The first-year secondary student has also created her own social media personality, as well as a rap to tell her story, and to promote a fundraiser — with some proceeds going to CHI Crumlin — that her mum’s participating in Dip in the Nip (exa.mn/Dip-in-the-nip). “Another reason for the rap is because she’s cheekily taking the opportunity to get a custom phone from ZHC [popular US YouTube artist]. That sums it all up for me, after everything she has been through, this is what she’s thinking about now, just like any typical teen,” says Tanya.

Gráinne is living the ordinary but precious life of a teenager. Ringing the bell at CHI Crumlin is all about welcoming this new phase, where children put cancer behind them and get on with their lives. 

“When staff hear the bell ringing, they drop what they’re doing. They run to the bell because they know it’s a hugely important moment for the child,” says Professor O’Marcaigh.

“Very often, parents say a few words. Staff rarely do — it doesn’t need any commentary. Everybody knows its importance.

“The children give that bell a huge ring. It’s often a culmination of two to three years of chemo. They ring all the bad stuff out and they reclaim their lives.”

  • World Cancer Day is today, February 4.

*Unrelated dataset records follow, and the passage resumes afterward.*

(** * libfive: the worker pool that builds the adaptive cell tree

    A shallow embedding of [src/libfive/src/render/brep/worker_pool.cpp]
    ([WorkerPool<T, Neighbors, N>::build] and [::run]).

    The file is laid out as follows.
    - [Ticks]: the 64-bit progress arithmetic of [build] and [run].
    - [Pool]: the data model (cells, tasks, the shared stack, the root),
      one pass of the worker loop, the loop itself, the interleaving of
      several workers and the two [build] overloads.  The classes that the
      template is instantiated with ([T], [Neighbors], [Region], the tape,
      the evaluator) are not part of the translated file; they are the
      fields of the class [Params].
    - [Toy]: a small instance used to run the model on concrete inputs.
    - Facts about the arithmetic, one pass, several workers, [build] and
      the shape of the heap; then the properties of the specification and
      their instances on concrete runs.
    - Facts about the budget in closed form, about one pass taken case by
      case and about what every step of a build keeps; then further
      properties of the code (the budget, the join, idle workers, the order
      of the stacks, the cells, their children, their depth, their number
      and their owners, the reports, the calls of [collectChildren] and
      the worker that can always go on) and their instances.
    - What [build] returns: the answers of [collectChildren], the tree
      that is built whatever the workers and their order, the rounds of
      passes after which [build] returns, and workers whose passes
      overlap; then the properties of the returned tree and of overlapping
      workers, and their instances. *)

From Stdlib Require Import ZArith List Lia Bool.
From stdpp Require Import base option list gmap.

Local Open Scope Z_scope.

(** ** Progress arithmetic *)

Module Ticks.

(** [uint64_t] arithmetic: results are reduced modulo [2^64]. *)
Definition uint64_mod : Z := 2 ^ 64.

Definition wrap64 (z : Z) : Z := z mod uint64_mod.

(** The loop body [ticks = (ticks + 1) * (1 << N)]. *)
Definition tick_body (N : nat) (ticks : Z) : Z :=
  wrap64 ((ticks + 1) * Z.shiftl 1 (Z.of_nat N)).

(** [for (int i=0; i <= level; ++i) { body }], started at [i]: the body runs
    while [i <= level].  [fuel] bounds the number of passes. *)
Fixpoint tick_for (N : nat) (fuel : nat) (i level ticks : Z) : Z :=
  match fuel with
  | O => ticks
  | S fuel' =>
      if i <=? level
      then tick_for N fuel' (i + 1) level (tick_body N ticks)
      else ticks
  end.

(** [uint64_t ticks = 0; for (int i=0; i <= region.level; ++i) ...].
    The loop makes [level + 1] passes (none when [level < 0]); that many
    units of fuel let it run until its condition fails. *)
Definition level_ticks (N : nat) (level : Z) : Z :=
  tick_for N (Z.to_nat (level + 1)) 0 level 0.

(** The recurrence as the specification writes it:
    [t_0 = 0], [t_{i+1} = (t_i + 1) * 2^N], over unbounded integers. *)
Fixpoint recurrence (N : nat) (i : nat) : Z :=
  match i with
  | O => 0
  | S j => (recurrence N j + 1) * 2 ^ Z.of_nat N
  end.

End Ticks.

(** ** Data model *)

Module Interval.

(** [Interval::State], the classification stored in a cell. *)
Inductive State : Set := EMPTY | FILLED | AMBIGUOUS | UNKNOWN.

End Interval.

(** A cell pointer [T*] is modelled by the position of the cell in the
    tree: the list of [parent_index] values met on the way from the cell up
    to the root.  The root, built by [new T(nullptr, 0, region)], is [[]];
    the cell built by [object_pool.get(t, i, rs[i])] is [i :: t].  A
    nullable pointer is an [option Addr]. *)
Definition Addr : Type := list nat.

(** [t->parent]. *)
Definition parent (t : Addr) : option Addr :=
  match t with
  | [] => None
  | _ :: p => Some p
  end.

(** [t->parent_index]. *)
Definition parent_index (t : Addr) : nat :=
  match t with
  | [] => O
  | i :: _ => i
  end.

(** The fields of a cell that the pool reads or that the cell's own
    methods write: [type], and [leaf] for everything else a cell carries
    (leaf data, the count of pending children, ...). *)
Record Cell (Leaf : Type) : Type := mkCell {
  type : Interval.State;
  leaf : Leaf
}.
Arguments mkCell {Leaf} _ _.
Arguments type {Leaf} _.
Arguments leaf {Leaf} _.

(** Modelled from the spec: what [evalInterval], which is declared outside
    the translated file, may answer.  The specification gives it the
    contract "sets cell.type ∈ {EMPTY, FILLED, AMBIGUOUS}" (§6). *)
Inductive Verdict : Set := VEmpty | VFilled | VAmbiguous.

Definition of_verdict (v : Verdict) : Interval.State :=
  match v with
  | VEmpty => Interval.EMPTY
  | VFilled => Interval.FILLED
  | VAmbiguous => Interval.AMBIGUOUS
  end.

(** The template parameters [T], [Neighbors], [N] of [WorkerPool] and the
    classes they bring with them. *)
Class Params : Type := {
  N : nat;
  Tape : Type;
  Region : Type;
  Region3 : Type;
  Neighbors : Type;
  XTreeEvaluator : Type;
  Tree : Type;
  Leaf : Type;
  double : Type;
  float : Type;
  ProgressCallback : Type;
  FreeThreadHandler : Type;
  (** [Region<N>]: [level], [withResolution], [subdivide()[i]], [parent(i)],
      [region3()]. *)
  level : Region -> Z;
  withResolution : Region -> double -> Region;
  subdivide : Region -> nat -> Region;
  region_parent : Region -> nat -> Region;
  region3 : Region -> Region3;
  (** [Tape::getBase], [eval->deck->tape], [XTreeEvaluator(t)]. *)
  getBase : Tape -> Region3 -> Tape;
  deck_tape : XTreeEvaluator -> Tape;
  make_evaluator : Tree -> XTreeEvaluator;
  (** [Neighbors()] and [Neighbors::push(index, children)]. *)
  neighbors_default : Neighbors;
  neighbors_push : Neighbors -> nat -> list (option (Cell Leaf)) -> Neighbors;
  (** The implicit conversion of [max_err] from [double] to [float] at the
      call of [run]. *)
  to_float : double -> float;
  (** The payload of a freshly constructed cell. *)
  leaf_init : Leaf;
  (** The answers of the three cell methods. *)
  interval_verdict : XTreeEvaluator -> Tape -> Region -> Verdict * Tape;
  leaf_eval :
    XTreeEvaluator -> Tape -> Region -> Neighbors -> Cell Leaf -> Cell Leaf;
  collect_eval :
    XTreeEvaluator -> Tape -> Region -> float ->
    gmap Addr (Cell Leaf) -> Addr -> bool * Leaf
}.

Section Pool.

Context {P : Params}.

Local Abbreviation Heap := (gmap Addr (Cell Leaf)).

(** [struct Task { T* target; Tape::Handle tape; Region<N> region;
    Neighbors parent_neighbors; }]. *)
Record Task : Type := mkTask {
  target : option Addr;
  tape : Tape;
  region : Region;
  parent_neighbors : Neighbors
}.

(** Modelled from the spec: [LockFreeStack], the stack of pending tasks,
    which is declared outside the translated file.  It is "a bounded
    lock-free stack of capacity proportional to workers" whose
    [bounded_push] fails when the stack is full (§4.1); [push] always
    succeeds and [pop] fails on the empty stack. *)
Record LockFreeStack : Type := mkStack {
  items : list Task;
  capacity : nat
}.

Definition stack_push (x : Task) (s : LockFreeStack) : LockFreeStack :=
  mkStack (x :: items s) (capacity s).

Definition stack_bounded_push (x : Task) (s : LockFreeStack)
  : bool * LockFreeStack :=
  if (length (items s) <? capacity s)%nat
  then (true, mkStack (x :: items s) (capacity s))
  else (false, s).

Definition stack_pop (s : LockFreeStack) : option Task * LockFreeStack :=
  match items s with
  | [] => (None, s)
  | x :: rest => (Some x, mkStack rest (capacity s))
  end.

(** [Root<T>]: the root pointer and the cells claimed from the workers'
    pools.  [Root<T>()] is the empty root. *)
Record Root : Type := mkRoot {
  root_ptr : option Addr;
  claimed : list Addr
}.

Definition Root_empty : Root := mkRoot None [].

Definition Root_of (t : Addr) : Root := mkRoot (Some t) [].

(** [root.claim(object_pool)]. *)
Definition Root_claim (object_pool : list Addr) (r : Root) : Root :=
  mkRoot (root_ptr r) (claimed r ++ object_pool).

We cure 95% of children with leukaemia

Professor Aengus O'Marcaigh rings the cancer-free bell at CHI Crumlin
Professor Aengus O'Marcaigh rings the cancer-free bell at CHI Crumlin

When Professor Aengus O’Marcaigh, consultant paediatric haematologist in CHI Crumlin, meets parents of a child diagnosed with leukaemia (this along with brain and central nervous system tumours make up over 50% of all childhood cancer), they’re usually terrified their child will die.

This presumption, he says, is in fact far from the truth. “We cure 95% of children with leukaemia. This is because of a huge breakthrough in the last five years — CAR T-cell therapy.” 

This therapy is administered only to children whose leukaemia returns. It involves taking the child’s immune cells and genetically engineering them to attack the leukaemia cells. “The result has been unbelievable. Children who, five years ago, would have died from leukaemia, if it came back, are alive now.” 

About 170 children aged from birth to 15 years are diagnosed with cancer in Ireland annually. Prof  O’Marcaigh says parents at outset of a child’s diagnosis have three key concerns. 

“They ask what caused it. Did they do anything to make it happen? I reassure them nothing outside the child’s body caused it and nothing could have been done to stop it happening.” 

Parents also ask how long the cancer has been there. They worry it has been left too long. “I reassure them children’s cancers are generally picked up quickly.” 

They also wonder if there’s any implication for the family’s other children. “I explain that it’s not passed on genetically or by contact and I reassure them there’s no need to get the other children checked out.”